* WHAT TO PRODUCE *
Output every record word for word.

Items listed in a dataset:
'''
(** * Post generator: few-shot corpus, annotation normalizer, dataset registry

    A shallow embedding of the data layer of the post generator:
    - [few_shot.py]          (class [FewShotPosts]: load, filter, merge),
    - [dataset_processor.py] (class [DatasetProcessor]: normalize, process),
    - [dataset_manager.py]   (class [DatasetManager]: raw/processed test),
    followed by the properties of these functions.

    Python values are dynamically typed, so every function works on one
    type [value] of JSON-like values, and a Python exception is an explicit
    [Raise] in the [result] type.  A [try: ... except Exception] block is
    [try_except]. *)

From Stdlib Require Import ZArith List String Ascii Bool Lia.
From Stdlib Require Import PrimFloat FloatOps SpecFloat.
Import ListNotations.
Set Warnings "-register-all".
Local Open Scope string_scope.
Local Open Scope Z_scope.

(* ===================================================================== *)
(** * Python values, exceptions and the built-ins the code uses *)
(* ===================================================================== *)

Module Py.

(** What [json.load] can return, which is also what a pandas cell or an
    untyped classifier answer can hold.  A Python [int] is unbounded, a
    Python [float] is an IEEE binary64 number, a [str] is kept as its
    UTF-8 bytes (the newline character is the single byte 10 there). *)
Inductive value : Type :=
| VNone
| VBool (b : bool)
| VInt (z : Z)
| VFloat (f : float)
| VStr (s : string)
| VList (l : list value)
| VDict (d : list (string * value)).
'''
* SOLUTION FOR THIS EXERCISE *
(** * Post generator: few-shot corpus, annotation normalizer, dataset registry

    A shallow embedding of the data layer of the post generator:
    - [few_shot.py]          (class [FewShotPosts]: load, filter, merge),
    - [dataset_processor.py] (class [DatasetProcessor]: normalize, process),
    - [dataset_manager.py]   (class [DatasetManager]: raw/processed test),
    followed by the properties of these functions.

    Python values are dynamically typed, so every function works on one
    type [value] of JSON-like values, and a Python exception is an explicit
    [Raise] in the [result] type.  A [try: ... except Exception] block is
    [try_except]. *)

From Stdlib Require Import ZArith List String Ascii Bool Lia.
From Stdlib Require Import PrimFloat FloatOps SpecFloat.
Import ListNotations.
Set Warnings "-register-all".
Local Open Scope string_scope.
Local Open Scope Z_scope.

(* ===================================================================== *)
(** * Python values, exceptions and the built-ins the code uses *)
(* ===================================================================== *)

Module Py.

(** What [json.load] can return, which is also what a pandas cell or an
    untyped classifier answer can hold.  A Python [int] is unbounded, a
    Python [float] is an IEEE binary64 number, a [str] is kept as its
    UTF-8 bytes (the newline character is the single byte 10 there). *)
Inductive value : Type :=
| VNone
| VBool (b : bool)
| VInt (z : Z)
| VFloat (f : float)
| VStr (s : string)
| VList (l : list value)
| VDict (d : list (string * value)).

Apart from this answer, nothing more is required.